Plans to secure Australia’s aviation future
The Hon Anthony Albanese MP
The Minister for Infrastructure, Transport,
Regional Development and Local Government
Leader of the House
Member for Grayndler
December 2 2008
New measures to preserve public confidence in the safety and reliability of air travel are at the heart of the Aviation Green Paper which I’ve released today.
The Green Paper is the next step towards a comprehensive, long term plan for an industry which underpins economic growth, supports more than half a million jobs and contributes $6.4 billion to the national economy.
While Australia has an enviable safety record, we cannot take past success for granted. The Government will take decisive action to strengthen the nation’s safety agencies and their oversight of the airlines, including:
- Establishing a small, independent Board for the Civil Aviation Safety Authority (CASA), Australia’s aviation safety regulator;
- Equipping CASA with the necessary legal powers to deal decisively with any safety breaches and expanding its surveillance program;
- Enhancing the independence of the Australian Transport Safety Bureau (ATSB) by establishing it as a statutory agency with the power to investigate accidents.
The Green Paper also proposes measures which seek to balance the need for additional aviation infrastructure with the effects that expansion can have on the environment and the communities living close to airports.

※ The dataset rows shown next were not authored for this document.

(** ** Sequences of transport events *)

Lemma dispatch_listener_view_mouse cfg e g v :
  (0 < configured_count cfg)%nat ->
  v TARGET_REPORT_MOUSE = EffectiveSubscription g TARGET_REPORT_MOUSE ->
  let r := dispatch cfg e g in
  listener_view (subscription_events (trace r)) v TARGET_REPORT_MOUSE
  = EffectiveSubscription (final r) TARGET_REPORT_MOUSE.
Proof.
  intros Hcfg Hv. cbv zeta. destruct e as [evt|cb evt].
  - cbn [dispatch]. rewrite pm_evt_handler_subscription_events.
    rewrite pm_evt_handler_run. unfold EffectiveSubscription in *.
    destruct (entered evt) as [m|]; cbn [final with_report_mode report_mode
                                         report_enabled]; [|exact Hv].
    destruct (mode_eqb m (report_mode g)) eqn:Hm; cbn [negb andb].
    + apply mode_eqb_eq in Hm as ->. exact Hv.
    + destruct (eqb _ _) eqn:He; cbn [negb].
      * apply Bool.eqb_prop in He. rewrite <- He. exact Hv.
      * fold (configured_count cfg). rewrite listener_view_replicate.
        destruct (configured_count cfg); [lia|reflexivity].
  - rewrite dispatch_notification_run. cbv zeta. cbn [trace final].
    rewrite notif_handler_any_run.
    destruct (CONFIG_ASSERT cfg && _); cbn [trace final]; [exact Hv|].
    destruct (target_of cb) as [tr mode]. cbn [fst snd].
    unfold EffectiveSubscription in *.
    cbn [with_report_enabled report_mode report_enabled].
    destruct (mode_eqb (report_mode g) mode) eqn:Hm; cbn [andb].
    + apply mode_eqb_eq in Hm as <-.
      destruct (decide (tr = TARGET_REPORT_MOUSE)) as [->|Htr].
      * rewrite report_enabled_insert_eq.
        destruct (negb _) eqn:Hc; cbn.
        -- apply fn_lookup_insert.
        -- rewrite Hv. apply negb_false_iff, Bool.eqb_prop in Hc. exact Hc.
      * rewrite report_enabled_insert_ne by congruence.
        destruct (negb _); cbn; [|exact Hv].
        unfold listener_view. cbn [fold_left fst snd].
        rewrite fn_lookup_insert_ne by exact Htr. exact Hv.
    + cbn. rewrite report_enabled_insert_ne; [exact Hv|].
      intros [= _ <-]. rewrite mode_eqb_refl in Hm. discriminate.
Qed.

(** X5.  The reconciliation invariant for Mouse along any sequence of
    transport events (protocol-mode events, well-formed or not, and CCCD
    events on any callback), on any build with at least one report
    configured: a listener that starts from Mouse's effective subscription
    and applies the submitted subscription changes in order ends up holding
    Mouse's effective subscription, whether the sequence ran to its end or
    stopped at an assertion. *)
Theorem run_events_listener_tracks_mouse cfg es g v :
  (0 < configured_count cfg)%nat ->
  v TARGET_REPORT_MOUSE = EffectiveSubscription g TARGET_REPORT_MOUSE ->
  let r := run_events cfg es g in
  listener_view (subscription_events (trace r)) v TARGET_REPORT_MOUSE
  = EffectiveSubscription (final r) TARGET_REPORT_MOUSE.
Proof.
  intros Hcfg. revert g v. induction es as [|e es IH]; intros g v Hv.
  - exact Hv.
  - cbv zeta. rewrite run_events_cons. cbv zeta.
    pose proof (dispatch_listener_view_mouse cfg e g v Hcfg Hv) as Hstep.
    cbv zeta in Hstep.
    destruct (value (dispatch cfg e g)); cbn [trace final]; [|exact Hstep].
    rewrite subscription_events_app, listener_view_app.
    apply IH, Hstep.
Qed.

Lemma run_events_listener_tracks_mouse_witness :
  listener_view
    (subscription_events
       (trace (run_events mouse_keyboard_cfg
                 [notification_event boot_mouse_notif_handler_cb
                    HIDS_CCCD_EVT_NOTIF_ENABLED;
                  protocol_mode_event HIDS_PM_EVT_BOOT_MODE_ENTERED]
                 init_globals)))
    (EffectiveSubscription init_globals) TARGET_REPORT_MOUSE
  = true.
Proof.
  rewrite (run_events_listener_tracks_mouse mouse_keyboard_cfg _ init_globals
             (EffectiveSubscription init_globals)).
  - reflexivity.
  - cbn. lia.
  - reflexivity.
Defined.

Up until now, airport planning has not been handled properly. The Green Paper proposes measures which would improve the coordination and oversight of airport development and operations, including:
- Making sure development on airport land is not approved in isolation from state and local planning laws, and is better integrated with the surrounding transport and community infrastructure;
- Giving the Federal Minister the power to establish expert Airport Planning Advisory Panels to independently assess Master Plans and Major Development Plans;
- Requiring major airports to establish and fund permanent consultation groups so there’s genuine engagement with the local community on planning and key operational issues;
- Insisting airport operators publicly disclose more information as part of the five year review of their master plans, including significant details about their development proposals;
- Prohibiting the construction of certain non-aeronautical facilities on airport land such as residential homes, aged care facilities, schools and hospitals.

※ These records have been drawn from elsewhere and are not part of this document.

Lemma thaw_absorbs (h h' : gmap positive bool) module :
  (forall p, p ∉ parameters module -> h' !! p = h !! p) ->
  thaw h' module = thaw h module.
Proof.
  intros Hout. apply map_eq. intros p. unfold thaw.
  destruct (decide (p ∈ parameters module)) as [Hin|Hnot].
  - by rewrite !lookup_set_requires_grad_in.
  - rewrite !lookup_set_requires_grad_notin by done. by apply Hout.
Qed.

(** X4: [_make_trainable] undoes a freeze whatever [n] and [train_bn]
    were: thawing the module that [_recursive_freeze] or [freeze] has
    worked on gives the same flags and modes as thawing it directly. *)
Theorem make_trainable_undoes_freeze module (n : option Z) train_bn h :
  _make_trainable (fst (_recursive_freeze module train_bn h))
                  (snd (_recursive_freeze module train_bn h))
  = _make_trainable module h
  /\ _make_trainable (fst (freeze module n train_bn h))
                     (snd (freeze module n train_bn h))
     = _make_trainable module h.
Proof.
  split; rewrite !make_trainable_split; f_equal.
  - rewrite recursive_freeze_split. apply train_freeze_modes.
  - unfold thaw at 1.
    rewrite recursive_freeze_split at 1. cbn [fst].
    rewrite parameters_freeze_modes.
    apply thaw_absorbs. intros p Hp. by apply recursive_freeze_frame_outside.
  - apply train_after_freeze.
  - unfold thaw at 1. rewrite parameters_after_freeze.
    apply thaw_absorbs. intros p Hp. by apply freeze_frame_outside.
Qed.

(** ** What the collector can yield *)

(** A parameter that some assignment reaches ends with the value of one
    of the assignments that reach it. *)
Lemma assign_reached ws (h : gmap positive bool) p :
  p ∈ flat_map fst ws ->
  exists w, w ∈ ws /\ p ∈ w.1 /\ assign ws h !! p = Some w.2.
Proof.
  revert h. induction ws as [|w ws IH]; intros h Hp.
  - by apply not_elem_of_nil in Hp.
  - rewrite assign_cons.
    destruct (decide (p ∈ flat_map fst ws)) as [Hlater|Hnone].
    + destruct (IH (set_requires_grad w.2 w.1 h) Hlater) as (w' & Hw' & Hin & Hv).
      exists w'. split; [set_solver|done].
    + simpl in Hp. apply elem_of_app in Hp as [Hin|?]; [|done].
      exists w. split; [set_solver|]. split; [done|].
      rewrite assign_frame.
      * by apply lookup_set_requires_grad_in.
      * intros w' Hw' Hin'. apply Hnone, elem_of_flat_map_list. eauto.
Qed.

Lemma elem_of_filter_params module train_bn h p :
  p ∈ filter_params module train_bn h <->
  exists leaf, leaf ∈ leaves module /\ kept train_bn leaf = false
               /\ p ∈ parameters leaf /\ requires_grad h p = true.
Proof.
  rewrite filter_params_leaves, elem_of_flat_map_list. unfold kept.
  split.
  - intros (leaf & Hleaf & Hp). exists leaf.
    destruct (bn_type leaf && train_bn); [by apply not_elem_of_nil in Hp|].
    apply list_elem_of_In, filter_In in Hp as [Hp Hg].
    by rewrite <- list_elem_of_In in Hp.
  - intros (leaf & Hleaf & Hk & Hp & Hg). exists leaf. split; [done|].
    rewrite Hk. apply list_elem_of_In, filter_In. by rewrite <- list_elem_of_In.
Qed.

(** X5: right after [_recursive_freeze(module, train_bn)] the collector
    finds nothing to yield in the module, except a parameter that is tied
    to a normalization leaf which the freeze kept trainable.  After a
    freeze with [train_bn = False] it yields nothing at all, whatever its
    own flag. *)
Theorem filter_params_after_recursive_freeze module train_bn train_bn' h :
  (forall p,
     p ∈ filter_params (fst (_recursive_freeze module train_bn h)) train_bn'
                       (snd (_recursive_freeze module train_bn h)) ->
     exists leaf, leaf ∈ leaves module /\ bn_type leaf && train_bn = true
                  /\ p ∈ parameters leaf)
  /\ filter_params (fst (_recursive_freeze module false h)) train_bn'
                   (snd (_recursive_freeze module false h)) = [].
Proof.
  assert (forall b p,
     p ∈ filter_params (fst (_recursive_freeze module b h)) train_bn'
                       (snd (_recursive_freeze module b h)) ->
     exists leaf, leaf ∈ leaves module /\ bn_type leaf && b = true
                  /\ p ∈ parameters leaf) as Hgen.
  { intros b p Hp. apply elem_of_filter_params in Hp as (l & Hl & _ & Hp & Hg).
    rewrite recursive_freeze_split in Hl, Hg. cbn [fst snd] in Hl, Hg.
    rewrite leaves_freeze_modes in Hl.
    apply list_elem_of_fmap in Hl as (l0 & -> & Hl0).
    rewrite parameters_train in Hp.
    rewrite foldl_freeze_leaf_assign in Hg.
    destruct (assign_reached
                (map (fun leaf => (parameters leaf, kept b leaf)) (leaves module))
                h p) as (w & Hw & Hin & Hv).
    { apply elem_of_flat_map_list. exists (parameters l0, kept b l0).
      split; [|done]. apply list_elem_of_fmap. by exists l0. }
    apply list_elem_of_fmap in Hw as (l1 & -> & Hl1).
    exists l1. split; [done|]. split; [|done].
    unfold requires_grad in Hg. rewrite Hv in Hg. exact Hg. }
  split; [apply Hgen|].
  apply elem_of_nil_inv. intros p Hp.
  destruct (Hgen false p Hp) as (leaf & _ & Hk & _).
  by rewrite andb_false_r in Hk.
Qed.

(** ** The collector yields parameters of the module, in walk order *)

Lemma memo_dedup_sublist memo (l : list positive) :
  memo_dedup memo l `sublist_of` l.
Proof.
  revert memo. induction l as [|p l IH]; intros memo; simpl; [done|].
  destruct (decide (p ∈ memo)).
  - by apply sublist_cons.
  - by apply sublist_skip.
Qed.

Lemma parameters_sublist module :
  parameters module `sublist_of` subtree_parameters module.
Proof. apply memo_dedup_sublist. Qed.

Lemma list_filter_sublist {A} (f : A -> bool) l : List.filter f l `sublist_of` l.
Proof.
  induction l as [|x l IH]; simpl; [done|].
  destruct (f x); [by apply sublist_skip|by apply sublist_cons].
Qed.

Lemma flat_map_sublist {A B} (f g : A -> list B) l :
  Forall (fun x => f x `sublist_of` g x) l ->
  flat_map f l `sublist_of` flat_map g l.
Proof.
  induction 1 as [|x l Hx _ IH]; simpl; [done|]. by apply sublist_app.
Qed.

Lemma filter_params_sublist module train_bn h :
  filter_params module train_bn h `sublist_of` subtree_parameters module.
Proof.
  induction module as [bn tr ps cs IH] using Module_ind.
  destruct cs as [|c cs].
  - simpl. destruct (negb (bn && train_bn)); simpl; [|apply sublist_nil_l].
    etrans; [apply list_filter_sublist|]. apply parameters_sublist.
  - change (filter_params (MkModule bn tr ps (c :: cs)) train_bn h)
      with (flat_map (fun child => filter_params child train_bn h) (c :: cs)).
    rewrite subtree_parameters_eq. apply sublist_inserts_l.
    by apply flat_map_sublist.
Qed.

Proposals to cut aircraft noise; reduce carbon emissions; improve passenger screening; support regional and general aviation; address the shortages of pilots, engineers and air traffic controllers; open new markets to Australian airlines; and better protect consumers are also set out in the Green Paper.
Almost a century after the birth of the Australian aviation industry, the Rudd Labor Government is bringing together all aspects of aviation policy into a single statement.
More than ever, aviation is essential to Australia’s economic prosperity, linking the communities of our vast continent and providing a gateway to the global economy.
Last financial year, a record 23.3 million international and 49.3 million domestic passengers passed through the nation’s airports.
If we are to continue to benefit from the economic and social advantages of aviation we need to plan ahead. The previous short term, ad-hoc approach is no longer tenable if Australia is to remain internationally competitive.
The measures in the Green Paper are in part based on the more than 290 submissions received in response to an Issues Paper which I released back in April.
There will now be a further period of public consultation prior to the preparation and release of a detailed National Aviation Policy Statement (White Paper) in the second half of next year. This second round of consultation will close on 27 February 2009.
The full Green Paper is available at: www.infrastructure.gov.au/aviation/nap.